* EXERCISE
With both ends included, repeat exactly the lines of the entries below from the one containing "[Serve l handler" down to the one containing "error and leave", and no others.

[Collected data entries]
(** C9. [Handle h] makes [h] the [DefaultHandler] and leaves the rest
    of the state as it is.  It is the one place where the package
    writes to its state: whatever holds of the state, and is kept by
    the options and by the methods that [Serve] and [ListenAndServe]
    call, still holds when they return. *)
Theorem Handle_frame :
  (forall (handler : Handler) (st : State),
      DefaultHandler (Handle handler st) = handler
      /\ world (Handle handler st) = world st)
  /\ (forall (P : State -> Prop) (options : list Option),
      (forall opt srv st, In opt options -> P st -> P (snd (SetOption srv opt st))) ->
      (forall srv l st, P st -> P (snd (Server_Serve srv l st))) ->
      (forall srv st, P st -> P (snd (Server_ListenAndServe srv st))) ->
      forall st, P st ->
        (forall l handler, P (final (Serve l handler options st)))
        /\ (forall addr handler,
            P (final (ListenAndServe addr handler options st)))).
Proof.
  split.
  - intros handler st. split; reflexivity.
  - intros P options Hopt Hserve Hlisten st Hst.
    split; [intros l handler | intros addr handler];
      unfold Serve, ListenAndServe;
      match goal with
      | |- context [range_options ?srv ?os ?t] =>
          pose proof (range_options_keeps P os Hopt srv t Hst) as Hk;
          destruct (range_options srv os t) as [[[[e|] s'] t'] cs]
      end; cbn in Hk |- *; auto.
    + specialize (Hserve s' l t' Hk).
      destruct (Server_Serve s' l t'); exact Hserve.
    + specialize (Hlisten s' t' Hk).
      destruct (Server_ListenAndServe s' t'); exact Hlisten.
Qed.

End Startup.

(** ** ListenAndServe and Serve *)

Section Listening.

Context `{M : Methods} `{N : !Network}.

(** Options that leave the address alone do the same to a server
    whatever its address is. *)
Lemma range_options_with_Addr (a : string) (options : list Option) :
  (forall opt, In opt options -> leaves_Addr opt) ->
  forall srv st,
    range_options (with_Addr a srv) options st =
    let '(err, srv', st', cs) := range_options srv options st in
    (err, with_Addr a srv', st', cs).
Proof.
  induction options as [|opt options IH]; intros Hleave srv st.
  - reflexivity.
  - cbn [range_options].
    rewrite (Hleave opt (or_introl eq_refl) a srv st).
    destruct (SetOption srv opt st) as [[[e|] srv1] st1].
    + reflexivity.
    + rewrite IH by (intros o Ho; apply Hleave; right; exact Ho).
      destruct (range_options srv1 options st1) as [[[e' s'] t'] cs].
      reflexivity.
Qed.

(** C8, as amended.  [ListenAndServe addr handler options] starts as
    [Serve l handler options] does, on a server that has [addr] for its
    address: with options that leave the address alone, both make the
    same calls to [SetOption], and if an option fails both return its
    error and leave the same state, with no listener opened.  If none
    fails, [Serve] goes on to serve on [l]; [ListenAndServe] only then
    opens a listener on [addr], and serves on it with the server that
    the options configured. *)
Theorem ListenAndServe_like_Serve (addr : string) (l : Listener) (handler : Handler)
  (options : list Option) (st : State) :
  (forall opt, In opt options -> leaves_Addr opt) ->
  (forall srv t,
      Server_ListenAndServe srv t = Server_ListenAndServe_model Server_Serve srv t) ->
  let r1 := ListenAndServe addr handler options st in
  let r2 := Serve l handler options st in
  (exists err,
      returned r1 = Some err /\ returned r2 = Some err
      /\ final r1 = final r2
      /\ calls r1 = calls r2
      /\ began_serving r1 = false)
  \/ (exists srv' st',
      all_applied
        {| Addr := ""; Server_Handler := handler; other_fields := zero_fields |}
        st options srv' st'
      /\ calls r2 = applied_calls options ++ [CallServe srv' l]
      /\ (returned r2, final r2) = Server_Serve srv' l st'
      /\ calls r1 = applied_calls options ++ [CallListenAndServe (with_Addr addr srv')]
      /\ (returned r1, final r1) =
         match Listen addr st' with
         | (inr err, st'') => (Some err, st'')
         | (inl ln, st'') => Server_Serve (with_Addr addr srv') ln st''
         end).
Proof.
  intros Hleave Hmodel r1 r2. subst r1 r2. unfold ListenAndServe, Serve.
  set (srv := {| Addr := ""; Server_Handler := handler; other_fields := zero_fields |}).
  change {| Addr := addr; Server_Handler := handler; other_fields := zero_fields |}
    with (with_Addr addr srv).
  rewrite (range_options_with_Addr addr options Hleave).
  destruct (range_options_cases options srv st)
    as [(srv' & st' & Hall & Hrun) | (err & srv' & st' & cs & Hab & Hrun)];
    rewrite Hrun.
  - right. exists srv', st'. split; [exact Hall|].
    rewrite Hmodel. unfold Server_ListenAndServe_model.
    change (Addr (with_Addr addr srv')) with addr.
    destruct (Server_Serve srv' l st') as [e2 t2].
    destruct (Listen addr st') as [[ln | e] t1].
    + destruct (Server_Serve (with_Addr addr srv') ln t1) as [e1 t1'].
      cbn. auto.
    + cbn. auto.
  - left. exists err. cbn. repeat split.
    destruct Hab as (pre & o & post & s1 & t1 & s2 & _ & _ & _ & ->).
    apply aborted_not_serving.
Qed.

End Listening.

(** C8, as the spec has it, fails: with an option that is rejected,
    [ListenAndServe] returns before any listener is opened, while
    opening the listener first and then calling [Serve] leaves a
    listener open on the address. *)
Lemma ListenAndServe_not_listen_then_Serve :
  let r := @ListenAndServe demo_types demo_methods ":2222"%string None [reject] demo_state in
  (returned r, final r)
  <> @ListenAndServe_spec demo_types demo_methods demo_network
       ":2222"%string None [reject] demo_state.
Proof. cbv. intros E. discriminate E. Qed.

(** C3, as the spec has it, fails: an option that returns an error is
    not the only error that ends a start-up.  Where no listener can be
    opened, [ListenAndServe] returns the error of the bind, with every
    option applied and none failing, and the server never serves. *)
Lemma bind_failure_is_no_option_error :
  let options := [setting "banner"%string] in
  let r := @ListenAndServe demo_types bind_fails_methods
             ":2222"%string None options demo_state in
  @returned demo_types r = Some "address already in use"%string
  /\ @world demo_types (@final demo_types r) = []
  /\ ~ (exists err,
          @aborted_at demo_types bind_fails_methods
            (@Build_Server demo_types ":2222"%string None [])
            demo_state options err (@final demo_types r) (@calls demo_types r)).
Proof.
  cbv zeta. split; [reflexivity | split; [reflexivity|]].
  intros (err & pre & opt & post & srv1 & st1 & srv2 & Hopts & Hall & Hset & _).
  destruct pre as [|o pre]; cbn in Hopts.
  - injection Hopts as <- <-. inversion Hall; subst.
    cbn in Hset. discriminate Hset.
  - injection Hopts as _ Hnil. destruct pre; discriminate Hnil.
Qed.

==

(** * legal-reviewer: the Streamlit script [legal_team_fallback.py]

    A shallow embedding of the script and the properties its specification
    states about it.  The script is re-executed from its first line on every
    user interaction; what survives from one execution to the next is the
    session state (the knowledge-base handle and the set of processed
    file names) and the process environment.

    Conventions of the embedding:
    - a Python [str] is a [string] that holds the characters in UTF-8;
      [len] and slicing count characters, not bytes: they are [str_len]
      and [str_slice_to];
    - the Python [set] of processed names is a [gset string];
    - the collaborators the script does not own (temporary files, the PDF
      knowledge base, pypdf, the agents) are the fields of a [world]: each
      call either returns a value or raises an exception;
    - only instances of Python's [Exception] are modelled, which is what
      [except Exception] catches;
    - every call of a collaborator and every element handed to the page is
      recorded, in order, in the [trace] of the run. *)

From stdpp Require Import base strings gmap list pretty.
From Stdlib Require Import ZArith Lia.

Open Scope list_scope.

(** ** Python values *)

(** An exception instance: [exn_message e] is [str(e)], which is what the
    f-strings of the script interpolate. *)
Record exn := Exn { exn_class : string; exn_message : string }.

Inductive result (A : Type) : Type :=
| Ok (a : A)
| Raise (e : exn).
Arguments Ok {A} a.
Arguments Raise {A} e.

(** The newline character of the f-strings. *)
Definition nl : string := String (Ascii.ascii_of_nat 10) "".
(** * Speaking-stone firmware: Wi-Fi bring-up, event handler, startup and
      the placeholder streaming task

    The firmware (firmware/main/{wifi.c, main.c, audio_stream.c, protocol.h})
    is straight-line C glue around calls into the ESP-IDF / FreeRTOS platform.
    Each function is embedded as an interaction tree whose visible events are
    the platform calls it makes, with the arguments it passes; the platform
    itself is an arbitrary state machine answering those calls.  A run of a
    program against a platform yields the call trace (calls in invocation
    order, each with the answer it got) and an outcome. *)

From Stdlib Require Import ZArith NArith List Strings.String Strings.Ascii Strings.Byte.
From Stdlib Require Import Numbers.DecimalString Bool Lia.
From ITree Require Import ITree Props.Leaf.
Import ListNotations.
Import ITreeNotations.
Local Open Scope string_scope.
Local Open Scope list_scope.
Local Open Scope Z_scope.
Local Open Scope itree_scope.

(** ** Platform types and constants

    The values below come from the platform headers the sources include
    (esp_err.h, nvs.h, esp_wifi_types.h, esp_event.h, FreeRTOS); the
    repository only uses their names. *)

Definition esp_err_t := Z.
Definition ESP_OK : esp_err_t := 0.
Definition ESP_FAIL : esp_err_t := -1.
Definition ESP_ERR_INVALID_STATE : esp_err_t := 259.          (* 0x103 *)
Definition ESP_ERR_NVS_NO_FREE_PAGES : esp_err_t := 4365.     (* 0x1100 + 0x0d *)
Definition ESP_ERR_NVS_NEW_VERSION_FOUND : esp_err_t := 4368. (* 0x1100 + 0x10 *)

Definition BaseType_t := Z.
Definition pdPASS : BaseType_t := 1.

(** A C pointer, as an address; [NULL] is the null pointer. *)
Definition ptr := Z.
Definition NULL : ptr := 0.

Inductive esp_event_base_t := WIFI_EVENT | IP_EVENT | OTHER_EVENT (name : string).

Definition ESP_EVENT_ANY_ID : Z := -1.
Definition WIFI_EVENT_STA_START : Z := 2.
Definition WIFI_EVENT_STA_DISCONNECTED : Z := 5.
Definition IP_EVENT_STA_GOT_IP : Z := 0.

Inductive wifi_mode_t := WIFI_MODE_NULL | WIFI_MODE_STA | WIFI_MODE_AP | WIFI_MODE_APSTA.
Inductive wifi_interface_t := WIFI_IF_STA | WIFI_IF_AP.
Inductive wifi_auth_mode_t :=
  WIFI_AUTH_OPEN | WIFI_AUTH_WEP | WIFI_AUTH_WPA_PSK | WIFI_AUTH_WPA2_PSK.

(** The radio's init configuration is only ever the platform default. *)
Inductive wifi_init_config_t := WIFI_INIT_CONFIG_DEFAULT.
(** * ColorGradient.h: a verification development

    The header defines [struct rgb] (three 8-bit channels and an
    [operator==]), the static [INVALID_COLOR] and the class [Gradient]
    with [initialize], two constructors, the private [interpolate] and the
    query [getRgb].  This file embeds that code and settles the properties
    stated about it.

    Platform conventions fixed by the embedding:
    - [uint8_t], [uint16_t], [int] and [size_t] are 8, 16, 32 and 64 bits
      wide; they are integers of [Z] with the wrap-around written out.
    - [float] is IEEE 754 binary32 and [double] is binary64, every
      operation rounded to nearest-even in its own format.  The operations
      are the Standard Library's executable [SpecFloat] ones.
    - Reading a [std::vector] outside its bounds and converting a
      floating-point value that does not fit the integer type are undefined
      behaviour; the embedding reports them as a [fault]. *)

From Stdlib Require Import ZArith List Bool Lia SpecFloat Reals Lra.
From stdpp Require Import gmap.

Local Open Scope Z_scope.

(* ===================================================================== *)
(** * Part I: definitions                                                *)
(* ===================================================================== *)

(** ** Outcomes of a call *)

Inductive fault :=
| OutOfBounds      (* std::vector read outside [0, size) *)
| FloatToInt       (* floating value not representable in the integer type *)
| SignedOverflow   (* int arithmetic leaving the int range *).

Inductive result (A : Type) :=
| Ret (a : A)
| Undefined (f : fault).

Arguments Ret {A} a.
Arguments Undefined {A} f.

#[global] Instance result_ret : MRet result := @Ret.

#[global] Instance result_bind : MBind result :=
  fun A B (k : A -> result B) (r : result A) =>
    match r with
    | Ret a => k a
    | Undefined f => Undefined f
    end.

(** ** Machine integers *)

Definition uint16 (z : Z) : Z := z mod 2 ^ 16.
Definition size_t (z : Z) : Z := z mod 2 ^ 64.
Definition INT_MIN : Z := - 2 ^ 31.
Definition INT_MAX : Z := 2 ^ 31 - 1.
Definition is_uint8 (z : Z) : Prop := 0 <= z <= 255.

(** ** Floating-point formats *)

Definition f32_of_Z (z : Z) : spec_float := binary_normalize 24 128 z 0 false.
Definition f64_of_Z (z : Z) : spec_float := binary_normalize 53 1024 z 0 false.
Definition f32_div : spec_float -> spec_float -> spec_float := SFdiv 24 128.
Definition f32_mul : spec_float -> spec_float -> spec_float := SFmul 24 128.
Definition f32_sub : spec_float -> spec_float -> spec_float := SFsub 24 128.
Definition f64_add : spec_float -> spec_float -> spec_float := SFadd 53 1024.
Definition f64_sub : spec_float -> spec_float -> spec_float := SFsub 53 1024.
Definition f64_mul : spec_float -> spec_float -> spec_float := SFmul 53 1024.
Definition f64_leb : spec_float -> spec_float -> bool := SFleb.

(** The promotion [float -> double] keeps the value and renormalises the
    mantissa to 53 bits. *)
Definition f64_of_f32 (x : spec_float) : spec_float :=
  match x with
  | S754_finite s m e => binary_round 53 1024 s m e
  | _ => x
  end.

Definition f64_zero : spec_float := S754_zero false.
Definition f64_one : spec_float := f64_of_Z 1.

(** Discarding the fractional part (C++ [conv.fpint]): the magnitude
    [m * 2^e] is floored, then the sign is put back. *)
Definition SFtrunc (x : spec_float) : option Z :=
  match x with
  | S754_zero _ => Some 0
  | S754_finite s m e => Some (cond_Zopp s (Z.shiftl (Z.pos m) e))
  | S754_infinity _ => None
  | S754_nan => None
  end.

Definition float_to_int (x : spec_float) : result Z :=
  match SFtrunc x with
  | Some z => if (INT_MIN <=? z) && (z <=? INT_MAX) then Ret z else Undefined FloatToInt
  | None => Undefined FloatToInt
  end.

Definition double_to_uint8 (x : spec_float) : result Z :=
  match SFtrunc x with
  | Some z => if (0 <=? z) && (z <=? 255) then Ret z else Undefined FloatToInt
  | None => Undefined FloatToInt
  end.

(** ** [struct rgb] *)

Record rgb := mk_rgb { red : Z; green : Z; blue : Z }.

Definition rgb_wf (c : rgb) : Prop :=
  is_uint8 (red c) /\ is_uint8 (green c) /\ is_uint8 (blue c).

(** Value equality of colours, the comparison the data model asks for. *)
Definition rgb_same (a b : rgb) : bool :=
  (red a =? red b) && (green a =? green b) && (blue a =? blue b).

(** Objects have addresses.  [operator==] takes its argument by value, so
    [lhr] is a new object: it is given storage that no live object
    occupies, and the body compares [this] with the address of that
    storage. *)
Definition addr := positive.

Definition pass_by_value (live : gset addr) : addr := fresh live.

* ANSWER TO THE PROBLEM
    [Serve l handler options] does, on a server that has [addr] for its
    address: with options that leave the address alone, both make the
    same calls to [SetOption], and if an option fails both return its
    error and leave the same state, with no listener opened.  If none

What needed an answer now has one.